Guy Mason Field is deserted.

Jagged shrapnel from old metal fencing is strewn across the sides of the diamond. The electrical box behind home plate is flanked by yellow caution tape. A raggedy batting-practice screen sits atop the pitcher’s mound on a muddy mess of an infield, as unevenly rutted as the dirt of a construction site.

Very soon, Guy Mason Field, located north of Georgetown at the intersection of Wisconsin Avenue and Calvert Street, will indeed be a full-fledged construction site. So far, new lights, new dirt and a new backstop have been the extent of the visible preparations for Georgetown varsity softball’s first-ever home game.
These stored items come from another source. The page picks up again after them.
(* ===== verification/Common.v ===== *)
(** * [crates/common]: errors and typed identifiers

    The error type every crate returns, the three identifier newtypes and the
    validation their constructors run.  [crc32] is the third-party [crc32fast]
    hasher; the components that call it take it as a parameter. *)
From S2P Require Import Prelude RustStd.

#[local] Open Scope string_scope.

Inductive Undr9Error : Type :=
| Validation (message : string)
| Conflict (message : string)
| Io (message : string)
| Serialization (message : string)
| NotFound (message : string)
| Corruption (message : string).

#[global] Instance Undr9Error_eq_dec : EqDecision Undr9Error.
Proof. solve_decision. Defined.

Abbreviation Res := (Result Undr9Error).

(** The [Display] form [thiserror] derives for the error. *)
Definition error_to_string (e : Undr9Error) : string :=
  match e with
  | Validation m => "validation error: " +:+ m
  | Conflict m => "conflict detected: " +:+ m
  | Io m => "io error: " +:+ m
  | Serialization m => "serialization error: " +:+ m
  | NotFound m => "not found: " +:+ m
  | Corruption m => "corruption detected: " +:+ m
  end.

Record NodeId := mkNodeId { node_id_str : string }.
Record EdgeId := mkEdgeId { edge_id_str : string }.
Record TransactionId := mkTransactionId { transaction_id_str : string }.

#[global] Instance NodeId_eq_dec : EqDecision NodeId.
Proof. solve_decision. Defined.
#[global] Instance EdgeId_eq_dec : EqDecision EdgeId.
Proof. solve_decision. Defined.
#[global] Instance TransactionId_eq_dec : EqDecision TransactionId.
Proof. solve_decision. Defined.

#[global] Program Instance NodeId_countable : Countable NodeId :=
  inj_countable' node_id_str mkNodeId _.
Next Obligation. by intros []. Qed.
#[global] Program Instance EdgeId_countable : Countable EdgeId :=
  inj_countable' edge_id_str mkEdgeId _.
Next Obligation. by intros []. Qed.
#[global] Program Instance TransactionId_countable : Countable TransactionId :=
  inj_countable' transaction_id_str mkTransactionId _.
Next Obligation. by intros []. Qed.

#[global] Instance node_id_str_inj : Inj (=) (=) node_id_str.
Proof. by intros [?] [?] [= ->]. Qed.
#[global] Instance edge_id_str_inj : Inj (=) (=) edge_id_str.
Proof. by intros [?] [?] [= ->]. Qed.
#[global] Instance transaction_id_str_inj : Inj (=) (=) transaction_id_str.
Proof. by intros [?] [?] [= ->]. Qed.

#[global] Instance NodeId_ord : OrdKey NodeId := ordkey_inj node_id_str.
#[global] Instance EdgeId_ord : OrdKey EdgeId := ordkey_inj edge_id_str.
#[global] Instance TransactionId_ord : OrdKey TransactionId := ordkey_inj transaction_id_str.

Definition is_identifier_char (c : ascii) : bool :=
  is_ascii_alphanumeric c
  || bool_decide (c = "-"%char) || bool_decide (c = "_"%char) || bool_decide (c = ":"%char).

Definition validate_identifier (kind value : string) : Res unit :=
  if is_blank value then
    Err (Validation (kind +:+ " identifier cannot be empty"))
  else if negb (str_all is_identifier_char value) then
    Err (Validation (kind +:+
      " identifier may only contain ASCII letters, digits, '-', '_' or ':'"))
  else Ok tt.

Definition NodeId_new (value : string) : Res NodeId :=
  validate_identifier "node" value ;; mret (mkNodeId value).
Definition EdgeId_new (value : string) : Res EdgeId :=
  validate_identifier "edge" value ;; mret (mkEdgeId value).
Definition TransactionId_new (value : string) : Res TransactionId :=
  validate_identifier "transaction" value ;; mret (mkTransactionId value).

(** Identifiers that the constructors accept. *)
Definition valid_identifier (value : string) : bool :=
  negb (String.eqb value "") && str_all is_identifier_char value.

Lemma identifier_char_not_ws c r : is_identifier_char c = true → strip_ws (String c r) = None.
Proof.
  intros Hc.
  assert (∃ n, (n < 256)%N ∧ c = ascii_of_N n) as (n & Hn & ->).
  { exists (N_of_ascii c). split; [apply N_ascii_bounded|]. by rewrite ascii_N_embedding. }
  unfold strip_ws, is_identifier_char, is_ascii_alphanumeric in *.
  rewrite N_ascii_embedding in * by done.
  assert (n < 128)%N as Hlt.
  { destruct (N.lt_ge_cases n 128) as [|Hge]; [done|exfalso].
    repeat rewrite orb_true_iff in Hc. repeat rewrite andb_true_iff in Hc.
    repeat rewrite N.leb_le in Hc. repeat rewrite bool_decide_eq_true in Hc.
    assert (∀ d : ascii, (N_of_ascii d < 128)%N → ascii_of_N n ≠ d) as Hd.
    { intros d Hd <-. rewrite N_ascii_embedding in Hd by done. lia. }
    destruct Hc as [[[Hc|Hc]|Hc]|Hc];
      [lia | by apply Hd in Hc | by apply Hd in Hc | by apply Hd in Hc]. }
  assert (n ≠ 32%N ∧ ¬ (9 ≤ n ∧ n ≤ 13)%N) as [H32 H9].
  { split; [intros -> | intros [? ?]]; [by vm_compute in Hc|].
    assert (n = 9 ∨ n = 10 ∨ n = 11 ∨ n = 12 ∨ n = 13)%N as Hcases by lia.
    destruct Hcases as [->|[->|[->|[->| ->]]]]; by vm_compute in Hc. }
  assert (((9 <=? n) && (n <=? 13) || (n =? 32)) = false)%N as ->.
  { apply orb_false_iff. rewrite andb_false_iff, !N.leb_gt, N.eqb_neq. lia. }
  destruct r as [|c2 r2]; [done|].
  assert ((n =? 0xC2)%N = false) as -> by (apply N.eqb_neq; lia).
  destruct r2 as [|c3 r3]; [done|].
  assert ((n =? 0xE1)%N = false) as -> by (apply N.eqb_neq; lia).
  assert ((n =? 0xE2)%N = false) as -> by (apply N.eqb_neq; lia).
  assert ((n =? 0xE3)%N = false) as -> by (apply N.eqb_neq; lia). done.
Qed.

Lemma validate_identifier_spec kind value :
  validate_identifier kind value = Ok tt ↔ valid_identifier value = true.
Proof.
  unfold validate_identifier, valid_identifier.
  destruct value as [|c r]; [done|].
  assert (String.eqb (String c r) "" = false) as -> by done. rewrite andb_true_l.
  destruct (str_all is_identifier_char (String c r)) eqn:Hall.
  - assert (is_blank (String c r) = false) as ->; [|split; intros _; reflexivity].
    simpl in Hall. apply andb_true_iff in Hall as [Hc _].
    unfold is_blank, trim_start. cbn [String.length trim_start_fuel].
    by rewrite identifier_char_not_ws.
  - destruct (is_blank (String c r)); split; discriminate.
Qed.

Lemma NodeId_new_Ok value : valid_identifier value = true → NodeId_new value = Ok (mkNodeId value).
Proof.
  intros H. unfold NodeId_new. apply (validate_identifier_spec "node") in H. by rewrite H.
Qed.
Lemma EdgeId_new_Ok value : valid_identifier value = true → EdgeId_new value = Ok (mkEdgeId value).
Proof.
  intros H. unfold EdgeId_new. apply (validate_identifier_spec "edge") in H. by rewrite H.
Qed.

Lemma strip_ws_identifier s : str_all is_identifier_char s = true → strip_ws s = None.
Proof.
  destruct s as [|c r]; [done|]. simpl. intros [Hc _]%andb_true_iff.
  by apply identifier_char_not_ws.
Qed.

(** Identifier text has no whitespace to trim. *)
Lemma trim_identifier s : str_all is_identifier_char s = true → trim s = s.
Proof.
  assert (∀ r, str_all is_identifier_char r = true → trim_start r = r) as Hstart.
  { intros r Hr. unfold trim_start. destruct r as [|c r]; [done|].
    cbn [String.length trim_start_fuel]. by rewrite (strip_ws_identifier _ Hr). }
  intros Hs. unfold trim. rewrite Hstart by done.
  induction s as [|c r IH]; [done|]. unfold trim_end; fold trim_end.
  unfold is_blank. rewrite Hstart by done. simpl in *.
  apply andb_true_iff in Hs as [_ Hr]. by rewrite IH.
Qed.

Lemma str_all_app p s1 s2 : str_all p (s1 +:+ s2) = str_all p s1 && str_all p s2.
Proof. induction s1 as [|c s1 IH]; simpl; [done|]. by rewrite IH, andb_assoc. Qed.

(** ** Properties *)

(** A node identifier is accepted exactly when it is not empty and every
    character is an ASCII letter, digit, dash, underscore or colon; the accepted
    identifier is the text itself, and every refusal is a validation error. *)
Theorem NodeId_new_accepts value :
  (valid_identifier value = true → NodeId_new value = Ok (mkNodeId value)) ∧
  (valid_identifier value = false → ∃ msg, NodeId_new value = Err (Validation msg)).
Proof.
  split; [apply NodeId_new_Ok|]. intros Hv.
  assert (Hn : validate_identifier "node" value ≠ Ok tt)
    by (rewrite validate_identifier_spec; congruence).
  unfold NodeId_new, validate_identifier in *.
  destruct (is_blank value); [by eexists|].
  destruct (negb (str_all is_identifier_char value)); [by eexists|done].
Qed.

Lemma NodeId_new_accepts_witness :
  (valid_identifier "a b" = true → NodeId_new "a b" = Ok (mkNodeId "a b")) ∧
  (valid_identifier "a b" = false → ∃ msg, NodeId_new "a b" = Err (Validation msg)).
Proof. apply (NodeId_new_accepts "a b"). Defined.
But come arch 15, the athletic department hopes to treat its fans – and its community – to a partially revitalized home park.

“For us, this is a three-year project,” says Brian cGuire, assistant director of athletics for operations and facilities. “We want to have it looking as good as we can for those two games.”

Gardner-Webb will be the first softball opponent to come to Georgetown since the Athletic Department added the sport to its varsity roster last June. Coppin State arrives on April 26, and between the two matchups is an away-leaning season that takes the Hoyas through Virginia, Maryland and Delaware.

Their home field will clear up as the weather dries, and it will do so with the help of the D.C. Department of Parks and Recreation and Who’s on Deck, a non-profit organization dedicated to youth baseball. The three groups are operating under a three-year agreement to jointly improve the rundown field.

“It’s us investing into the community for the small amount of time that we use it,” McGuire says, emphasizing that local youth baseball and softball teams will reap the rewards of revitalization, too. “The Parks Department and Who’s on Deck are excited about our involvement.”

Georgetown is no stranger to community partnership. The university recently refurbished a 320-meter track at the Duke Ellington School for the Arts so that Hoya outdoor track and field teams could use the space to practice.

The Guy Mason venture, meanwhile, actually started in 2003, before Georgetown became a member of the current three-party coalition.

“When we started this project, it was basically a sandbox where instead of dirt they had sand in the infield,” says Bob Krasne, head of Who’s on Deck. “If you’re playing beach volleyball, it’s perfect.”

At this writing, the alliance has invested in bullpens, perimeter fencing, foul poles, first-class Hollywood bases and a portable Astroturf pitching mound. According to McGuire, the university, whose softball team can call Guy Mason home in accordance with a very restrictive contract, covered 80 percent of the bill for the state-of-the-art backstop. Krasne says it ran $67,250.

The outfield, still home to patches of dead grass, has been aerated and seeded. The infield, which needs the most work, will receive soil additives. Then there is McGuire’s ambitious plan to create below-ground dugouts by the end of next season; today they each consist of a long, fence-enclosed bench at field level.

Lastly, according to the Parks Department, a summer softball program for community youth is in the works, to be staffed at least partially by Georgetown coaches.

As for the ongoing project as a whole, neither McGuire nor Krasne could speak definitively on the final cost, though Krasne did estimate that it would take six to 12 months to complete.

What they do want to emphasize, more than anything, is the support they’ve received from the community.

All the groups involved “are motivated to create a nice stadium,” McGuire says. “We’re excited about it. I think we’re going to have a real nice field for the community to enjoy.”

“Georgetown has been a delightful partner to work with,” Krasne says, “and my impression is that [softball head coach] Pat Conlan’s doing an excellent job trying to start to build a program. Hopefully Guy Mason will become a very hospitable place for the program.”

Today, Guy Mason’s hospitality is resigned to the pedestrians who prefer taking a field-side scenic route to marching up the Wisconsin Avenue sidewalk, and to the families who occupy the playground behind the dilapidated protective wall in left field.

The softball diamond is still deserted. But to McGuire, Krasne and Williams, the prospects are promising: If we build it, they will come.